EXERCISE AIM | From the line below that contains "(bs : list byte)" to the line that contains "match skipn (Z.to_nat", repeat every line exactly, both ends included, and nothing else.

MATERIAL SHOWN |
(** * mypager: a paging text viewer, verified against its description

    A shallow embedding of [mypager.c].  The C program keeps its state in
    process-wide globals ([fd], [buffer], [buffer_start], [buffer_end],
    [buffer_has_data], [current_page_size]) and writes to standard output;
    here they are the fields of one [state] record that every function
    takes and returns.

    Conventions of the embedding:
    - C [int] is [Z].  Under the window invariant every integer of the
      program is bounded by the buffer capacity, so no wrap-around occurs.
    - C [char] is [Byte.byte]; arrays are [list byte].
    - [memcpy] is modelled with a snapshot of its source (the compaction
      copies towards lower addresses, where a forward byte copy agrees).
    - The stack arrays [word] and [line] are declared with [LINE_WIDTH]
      bytes in C.  The embedding returns the bytes the C code stores into
      them as lists, and records in the ghost flag [overrun] of the state
      every access that falls beyond their last cell ([note_array]): what
      the C program does after such an access is undefined, and the
      embedding goes on as if the arrays had room.
    - The three macros [PAGE_SIZE], [LINE_WIDTH] and [BUFFER_SIZE] are the
      fields of a [config]; [mypager] is the configuration of the source. *)

From Stdlib.Strings Require Import Byte String.
From Stdlib Require Import ZArith List Bool Lia Sorted Permutation.
Import ListNotations.
Open Scope Z_scope.
Open Scope list_scope.

(** ** Configuration (the preprocessor definitions) *)

Record config : Type := mkConfig {
  PAGE_SIZE : Z;
  LINE_WIDTH : Z;
  BUFFER_SIZE : Z
}.

(** [#define BUFFER_SIZE ((LINE_WIDTH + 1) * PAGE_SIZE)] *)
Definition macro_config (page_size line_width : Z) : config :=
  {| PAGE_SIZE := page_size;
     LINE_WIDTH := line_width;
     BUFFER_SIZE := (line_width + 1) * page_size |}.

(** [#define PAGE_SIZE 20], [#define LINE_WIDTH 80] *)
Definition mypager : config := macro_config 20 80.

(** ** Bytes and arrays *)

Definition LF : byte := x0a.
Definition SPACE : byte := x20.
Definition TAB : byte := x09.

(** The three [case] labels of the [switch] in [fetch_next_word]. *)
Definition is_delim (c : byte) : bool :=
  Byte.eqb c SPACE || Byte.eqb c LF || Byte.eqb c TAB.

(** [len] bytes of [buf] from offset [off]: the source of a [memcpy]. *)
Definition sub (buf : list byte) (off len : Z) : list byte :=
  firstn (Z.to_nat len) (skipn (Z.to_nat off) buf).

(** Store [bytes] into [buf] from offset [off]: the target of a [memcpy]
    or of [read]. *)
Definition write_at (off : Z) (bytes buf : list byte) : list byte :=
  firstn (Z.to_nat off) buf ++ bytes
    ++ skipn (Z.to_nat off + length bytes)%nat buf.

(** ** The byte source behind [fd]

    What [read] will deliver, in order: each [Data] is a non-empty run of
    bytes that one call may return at most (a short read ends at the end of
    a run), [Fault] is a call that fails with -1, and the empty list is end
    of file. *)

Inductive event : Type :=
| Data (b : byte) (bs : list byte)
| Fault.

Definition source : Type := list event.

(** [read(fd, _, n)]: the returned count, the bytes stored, and the rest
    of the source.  A request for no bytes returns 0. *)
Definition read (src : source) (n : Z) : Z * list byte * source :=
  if n <=? 0 then (0, [], src)
  else match src with
       | [] => (0, [], [])
       | Fault :: rest => (-1, [], rest)
       | Data b bs :: rest =>
           let got := firstn (Z.to_nat n) (b :: bs) in
           match skipn (Z.to_nat n) (b :: bs) with
           | [] => (Z.of_nat (length got), got, rest)
           | c :: cs => (Z.of_nat (length got), got, Data c cs :: rest)
           end
       end.

(** A regular file holding [content], read without faults. *)
Definition file (content : list byte) : source :=
  match content with
  | [] => []
  | b :: bs => [Data b bs]
  end.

RESPONSE TO THE TASK |
| Data (b : byte) (bs : list byte)
| Fault.

Definition source : Type := list event.

(** [read(fd, _, n)]: the returned count, the bytes stored, and the rest
    of the source.  A request for no bytes returns 0. *)
Definition read (src : source) (n : Z) : Z * list byte * source :=
  if n <=? 0 then (0, [], src)
  else match src with
       | [] => (0, [], [])
       | Fault :: rest => (-1, [], rest)
       | Data b bs :: rest =>
           let got := firstn (Z.to_nat n) (b :: bs) in
           match skipn (Z.to_nat n) (b :: bs) with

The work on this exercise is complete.